The information technology ministry of Indonesia said Friday that it asked social media platform TikTok to restrict content deemed insulting to Palestinians, and the request was granted, with several audio tracks removed from public circulation.

“TikTok has restricted audio so that it can no longer be used,” said ministry spokesman Dedy Permadi. “The audio content was categorized in its high-risk library so we should expect that it won’t come up again.”

Coconuts Jakarta called the news part of a “disturbing trend” on Indonesian TikTok over the past week during the Israeli-Palestinian conflict in which “young people are bashing Palestine and its people amid the ongoing crisis in the Middle-East.”

“This has resulted in the expulsion of a high school student in Bengkulu, as well as the arrest of a 23-year-old man in West Nusa Tenggara (NTB) who now faces six years in prison under the Information and Electronic Transactions Act (UU ITE),” the article said, its tone suggesting the part of the story its authors found “disturbing” was the anti-Palestinian speech, not the censorship.

The 23-year-old who faces six years in prison is an unnamed janitor who posted a video calling for the “slaughter” of Palestinian “pigs.” The 16-year-old high school student was expelled for “posting a similar message.”

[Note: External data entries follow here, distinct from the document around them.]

Lemma ids_NoDup o :
  NoDup o.*1 ->
  (forall k g t, (k, g) ∈ o -> to_task g = Some t -> task_id t = k) ->
  NoDup (task_id <$> omap to_task o.*2).
Proof.
  induction o as [|[k0 g0] r IH]; simpl; intros Hnd Hkey; [constructor|].
  apply NoDup_cons in Hnd as [Hk0 Hr].
  assert (forall k g t, (k, g) ∈ r -> to_task g = Some t -> task_id t = k)
    as Hkey' by (intros k g t Hin; apply Hkey; now apply list_elem_of_further).
  destruct (to_task g0) as [t|] eqn:Ht; simpl; [|auto].
  apply NoDup_cons. split; [|auto].
  rewrite (Hkey k0 g0 t (list_elem_of_here _ _) Ht).
  intros Hin. apply Hk0.
  apply list_elem_of_fmap in Hin as (t' & Hid & Hin).
  apply list_elem_of_omap in Hin as (g' & Hg' & Ht').
  apply list_elem_of_fmap in Hg' as ([k' g''] & -> & Hin').
  apply list_elem_of_fmap. exists (k', g''). split; [|exact Hin'].
  simpl. rewrite Hid. eapply Hkey'; eauto.
Qed.

Lemma toTasks_ids_NoDup files : NoDup (task_id <$> toTasks files).
Proof.
  rewrite toTasks_perm. apply ids_NoDup; [apply foldl_NoDup|].
  intros k g t Hin Ht. eapply task_id_key; [|exact Ht].
  apply elem_of_get; [apply foldl_NoDup|exact Hin].
Qed.

Lemma has_object_perm files files' id d k :
  files ≡ₚ files' -> has_object files id d k -> has_object files' id d k.
Proof.
  intros Hp (f & Hin & H). exists f. split; [|exact H]. now rewrite <- Hp.
Qed.
End AssemblerFacts.





(** *** Garbage collector *)

Section SweepFacts.
Variable E : Env.

Lemma bind_unfold {A B} (c : M A) (k : A -> M B) w :
  (c ≫= k) w
  = match c w with
    | (Normal a, w') => k a w'
    | (Throw e, w') => (Throw e, w')
    end.
Proof. reflexivity. Qed.

Lemma swept_nil w : swept E [] w w.
Proof.
  unfold swept. rewrite app_nil_r. repeat split; auto.
  intros _ u Hu. inversion Hu.
Qed.

Lemma deletes_cons_delete u b t : deletes (Sent (DELETE u) b :: t) = deletes t ++ [u].
Proof. unfold deletes. simpl. now rewrite reverse_cons. Qed.

(** One guarded [deleteFile] followed by the rest of the sweep. *)
Lemma swept_cons u urls w w1 w' :
  (w1 = log (Sent (DELETE u) false) w /\ rejects E w (DELETE u) = true
   \/ w1 = log (Sent (DELETE u) true) (with_store w (delete u (store w)))
      /\ rejects E w (DELETE u) = false) ->
  swept E urls w1 w' -> swept E (u :: urls) w w'.
Proof.
  intros Hw1 (Ht & Hr & Hn & Hi & Hd & Hp & He & Hmono & Hframe & Hrej & Hacc).
  assert (tmp w1 = tmp w /\ retries w1 = retries w /\ now w1 = now w
          /\ initialized w1 = initialized w
          /\ deletes (trace w1) = deletes (trace w) ++ [u]
          /\ puts (trace w1) = puts (trace w)
          /\ execs (trace w1) = execs (trace w)) as (Ht1 & Hr1 & Hn1 & Hi1 & Hd1 & Hp1 & He1).
  { destruct Hw1 as [[-> _]|[-> _]]; simpl; rewrite deletes_cons_delete; auto 10. }
  assert (forall v, store w1 !! v = None \/ store w1 !! v = store w !! v) as Hm1.
  { intros v. destruct Hw1 as [[-> _]|[-> _]]; simpl; [auto|].
    destruct (decide (u = v)) as [->|Hne].
    - left. apply lookup_delete_eq.
    - right. now apply lookup_delete_ne. }
  unfold swept. rewrite Ht, Hr, Hn, Hi, Hd, Hp, He, Hd1, <- app_assoc.
  repeat split; auto.
  - intros v. destruct (Hmono v) as [-> | ->]; auto.
  - intros v Hv. apply not_elem_of_cons in Hv as [Hne Hv].
    rewrite (Hframe v Hv).
    destruct Hw1 as [[-> _]|[-> _]]; simpl; [auto|].
    now apply lookup_delete_ne.
  - intros v Hv. rewrite (Hrej v Hv).
    destruct Hw1 as [[-> _]|[-> Hacc1]]; simpl; [auto|].
    destruct (decide (u = v)) as [->|Hne]; [|now apply lookup_delete_ne].
    rewrite Hv in Hacc1. discriminate.
  - intros Hall v Hv. apply elem_of_cons in Hv as [->|Hv]; [|now apply Hacc].
    destruct (Hmono u) as [-> | ->]; [reflexivity|].
    destruct Hw1 as [[-> Hr1']|[-> _]]; simpl.
    + rewrite Hall in Hr1'. discriminate.
    + apply lookup_delete_eq.
Qed.

Lemma sweep_spec expirationDate files res w :
  exists w',
    sweep E expirationDate files res w
    = (Normal (res ++ List.filter (fun f => negb (date f <? expirationDate)) files), w')
    /\ swept E (url <$> List.filter (fun f => date f <? expirationDate) files) w w'.
Proof.
  revert res w. induction files as [|f r IH]; intros res w; simpl.
  - exists w. rewrite app_nil_r. split; [reflexivity|apply swept_nil].
  - destruct (date f <? expirationDate) eqn:Hexp; simpl.
    + rewrite bind_unfold. unfold try_catch, deleteFile.
      destruct (rejects E w (DELETE (url f))) eqn:Hrej.
      * destruct (IH res (log (Sent (DELETE (url f)) false) w)) as (w' & Heq & Hs).
        exists w'. split; [exact Heq|].
        eapply swept_cons; [|exact Hs]. auto.
      * destruct (IH res (log (Sent (DELETE (url f)) true)
                             (with_store w (delete (url f) (store w)))))
          as (w' & Heq & Hs).
        exists w'. split; [exact Heq|].
        eapply swept_cons; [|exact Hs]. auto.
    + destruct (IH (res ++ [f]) w) as (w' & Heq & Hs).
      exists w'. rewrite Heq, <- app_assoc. auto.
Qed.

Lemma deleteExpiredFiles_spec files w :
  exists w',
    deleteExpiredFiles E files w
    = (Normal (List.filter (fun f => negb (expired E (now w) f)) files), w')
    /\ swept E (url <$> List.filter (expired E (now w)) files) w w'.
Proof.
  unfold deleteExpiredFiles. rewrite bind_unfold. unfold Date_now.
  destruct (sweep_spec (now w - taskExpirationMillis (cfg E) * 2) files [] w)
    as (w' & Heq & Hs).
  exists w'. rewrite Heq. auto.
Qed.

Lemma expired_iff n f :
  expired E n f = true <-> n - date f > 2 * taskExpirationMillis (cfg E).
Proof. unfold expired. rewrite Z.ltb_lt. lia. Qed.
End SweepFacts.

Lemma filter_ext_in {A} (p q : A -> bool) (l : list A) :
  (forall x, p x = q x) -> List.filter p l = List.filter q l.
Proof. intros H. induction l as [|x r IH]; simpl; [|rewrite H, IH]; reflexivity. Qed.

Lemma expired_spec E n f :
  expired E n f = spec_expired n (taskExpirationMillis (cfg E)) f.
Proof.
  unfold expired, spec_expired.
  destruct (Z.ltb_spec (date f) (n - taskExpirationMillis (cfg E) * 2));
    [rewrite bool_decide_eq_true_2|rewrite bool_decide_eq_false_2]; auto; lia.
Qed.

(** C3 (expiration policy).  A sweep at time [now] with window
    [expirationMillis] sends a delete for exactly the listed objects with
    [now - createdAt > 2 * expirationMillis], in listing order, and returns
    all the others; no other object of the store changes, and when the
    backend accepts the deletes the expired objects are gone.  An object of
    age [2 * expirationMillis + 1] is swept, one of age
    [2 * expirationMillis - 1] is kept. *)
Theorem sweep_expiration (E : Env) (files : list file) (w : World) r w' :
  deleteExpiredFiles E files w = (r, w') ->
  let x := taskExpirationMillis (cfg E) in
  let old := List.filter (spec_expired (now w) x) files in
  let kept := List.filter (fun f => negb (spec_expired (now w) x f)) files in
  r = Normal kept
  /\ deletes (trace w') = deletes (trace w) ++ (url <$> old)
  /\ (forall u, u ∉ url <$> old -> store w' !! u = store w !! u)
  /\ ((forall w0 u, rejects E w0 (DELETE u) = false) ->
      forall f, f ∈ old -> store w' !! url f = None)
  /\ (forall f, f ∈ files -> now w - date f = 2 * x + 1 -> f ∈ old /\ f ∉ kept)
  /\ (forall f, f ∈ files -> now w - date f = 2 * x - 1 -> f ∈ kept /\ f ∉ old).
Proof.
  intros Hrun x old kept.
  destruct (deleteExpiredFiles_spec E files w) as (w1 & Heq & Hs).
  rewrite Heq in Hrun. injection Hrun as <- <-.
  destruct Hs as (_ & _ & _ & _ & Hd & _ & _ & _ & Hframe & _ & Hacc).
  rewrite (filter_ext_in _ _ files (expired_spec E (now w))) in Hd, Hframe, Hacc.
  rewrite (filter_ext_in _ (fun f => negb (spec_expired (now w) x f)) files)
    by (intros f; now rewrite expired_spec).
  repeat split; auto.
  - intros Hall f Hf. apply (Hacc Hall). apply list_elem_of_fmap. eauto.
  - apply list_elem_of_In, filter_In. split; [now apply list_elem_of_In|].
    unfold spec_expired. apply bool_decide_eq_true_2. lia.
  - intros Hin. apply list_elem_of_In, filter_In in Hin as [_ Hin].
    unfold spec_expired in Hin. rewrite bool_decide_eq_true_2 in Hin by lia.
    discriminate.
  - apply list_elem_of_In, filter_In. split; [now apply list_elem_of_In|].
    unfold spec_expired. rewrite bool_decide_eq_false_2 by lia. reflexivity.
  - intros Hin. apply list_elem_of_In, filter_In in Hin as [_ Hin].
    unfold spec_expired in Hin. apply bool_decide_eq_true_1 in Hin. lia.
Qed.

Lemma sweep_expiration_witness :
  let E := Toy.env Toy.short_cfg Toy.accept_all Toy.failing in
  let run := deleteExpiredFiles E
               [Toy.old_file; Toy.edge_file; Toy.young_file] Toy.aged_world in
  run.1 = Normal [Toy.edge_file; Toy.young_file]
  /\ deletes (trace run.2) = ["799-a.in.dat"]
  /\ store run.2 !! "799-a.in.dat" = None
  /\ store run.2 !! "800-b.in.dat" = Some "y".
Proof.
  intros E run.
  destruct (sweep_expiration E [Toy.old_file; Toy.edge_file; Toy.young_file]
              Toy.aged_world run.1 run.2 (surjective_pairing run))
    as (Hr & Hd & Hframe & Hacc & _).
  split; [exact Hr|]. split; [exact Hd|]. split.
  - apply (Hacc (fun _ _ => eq_refl) Toy.old_file). apply list_elem_of_here.
  - rewrite (Hframe "800-b.in.dat"); [reflexivity|].
    intros Hin. apply list_elem_of_singleton in Hin. discriminate.
Defined.

(** C2 as stated fails: the sweep below lists an expired object whose
    delete the backend rejects; the sweep runs to its end, and the list it
    returns does not hold that object. *)
Lemma sweep_failed_delete_counterexample :
  let E := Toy.env Toy.short_cfg Toy.reject_deletes Toy.failing in
  let files := [Toy.old_file; Toy.young_file] in
  let run := deleteExpiredFiles E files Toy.aged_world in
  Toy.old_file ∈ files
  /\ now Toy.aged_world - date Toy.old_file > 2 * taskExpirationMillis (cfg E)
  /\ rejects E Toy.aged_world (DELETE (url Toy.old_file)) = true
  /\ exists res, run.1 = Normal res /\ Toy.old_file ∉ res.
Proof.
  cbv zeta. split; [apply list_elem_of_here|].
  split; [vm_compute; reflexivity|]. split; [reflexivity|].
  exists [Toy.young_file]. split; [vm_compute; reflexivity|].
  intros Hin. apply list_elem_of_singleton in Hin. discriminate.
Qed.

(** C2 (amended).  When the backend rejects the delete of an expired
    object, the sweep is not aborted: it goes on over the rest of the
    listing and returns the objects that are not expired.  The object whose
    delete failed is not in the returned list; it stays in the store as it
    was, so the next listing holds it again and the next sweep retries the
    delete. *)
Theorem sweep_failed_delete (E : Env) (files : list file) (w : World)
    (f : file) r w' :
  f ∈ files ->
  now w - date f > 2 * taskExpirationMillis (cfg E) ->
  (forall w0, rejects E w0 (DELETE (url f)) = true) ->
  deleteExpiredFiles E files w = (r, w') ->
  let kept := List.filter
                (fun g => negb (spec_expired (now w)
                                  (taskExpirationMillis (cfg E)) g)) files in
  r = Normal kept
  /\ (f ∉ kept)
  /\ (url f ∈ deletes (trace w'))
  /\ store w' !! url f = store w !! url f.
Proof.
  intros Hin Hold Hrej Hrun kept.
  destruct (deleteExpiredFiles_spec E files w) as (w1 & Heq & Hs).
  rewrite Heq in Hrun. injection Hrun as <- <-.
  destruct Hs as (_ & _ & _ & _ & Hd & _ & _ & _ & _ & Hkeep & _).
  split; [|split; [|split]].
  - f_equal. apply filter_ext_in. intros g. now rewrite expired_spec.
  - intros Hk. apply list_elem_of_In, filter_In in Hk as [_ Hk].
    unfold spec_expired in Hk. rewrite bool_decide_eq_true_2 in Hk by lia.
    discriminate.
  - rewrite Hd, elem_of_app. right. apply list_elem_of_fmap. exists f.
    split; [reflexivity|]. apply list_elem_of_In, filter_In.
    split; [now apply list_elem_of_In|]. apply expired_iff. lia.
  - now apply Hkeep.
Qed.

Lemma sweep_failed_delete_witness :
  let E := Toy.env Toy.short_cfg Toy.reject_deletes Toy.failing in
  let run := deleteExpiredFiles E [Toy.old_file; Toy.young_file]
               Toy.aged_world in
  run.1 = Normal [Toy.young_file]
  /\ (Toy.old_file ∉ [Toy.young_file])
  /\ ("799-a.in.dat" ∈ deletes (trace run.2))
  /\ store run.2 !! "799-a.in.dat" = Some "x".
Proof.
  intros E run.
  apply (sweep_failed_delete E [Toy.old_file; Toy.young_file] Toy.aged_world
           Toy.old_file run.1 run.2).
  - apply list_elem_of_here.
  - vm_compute. reflexivity.
  - intros w0. reflexivity.
  - apply surjective_pairing.
Defined.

As Reuters noted Wednesday, Indonesia is the world’s largest Muslim-majority nation and a “staunch supporter of Palestine,” so the janitor was quickly visited by local police and charged with making “slanderous Tiktok content against the state of Palestine with inappropriate words.”

A local television station said the imprisoned janitor “has since apologized and said that he had mistaken Palestine for Israel.”

Indonesia’s ITE censorship law has been criticized for enabling political suppression and imposing heavy penalties based on vague charges, including flimsy allegations of “blasphemy” against Islam. As the janitor in West Nusa Tenggara discovered, the law authorizes police to arrest people for social media posts or private emails that find their way into the hands of the authorities.

The standards for “hate speech” in the ITE are so vague that Indonesian critics call it “pasal karet” – the endlessly stretchable “rubber law.” 

One of its infamous early victims was a suburban mom who found herself fighting a years-long legal battle against defamation charges because she went online to complain about getting poor service at a hospital. Another woman got two months in jail plus a fine for complaining that people in a certain town were rude. In 2021, a schoolteacher was jailed and fined because she grew tired of receiving obscene phone calls from her principal and posted one of them online to embarrass him.

Indonesian President Joko Widodo ordered a review of the ITE in March.

“I understand that the spirit of the ITE law is to safeguard Indonesia’s digital space – to make it clean, healthy, civilized and productive. But the implementation should not create a sense of injustice,” he said.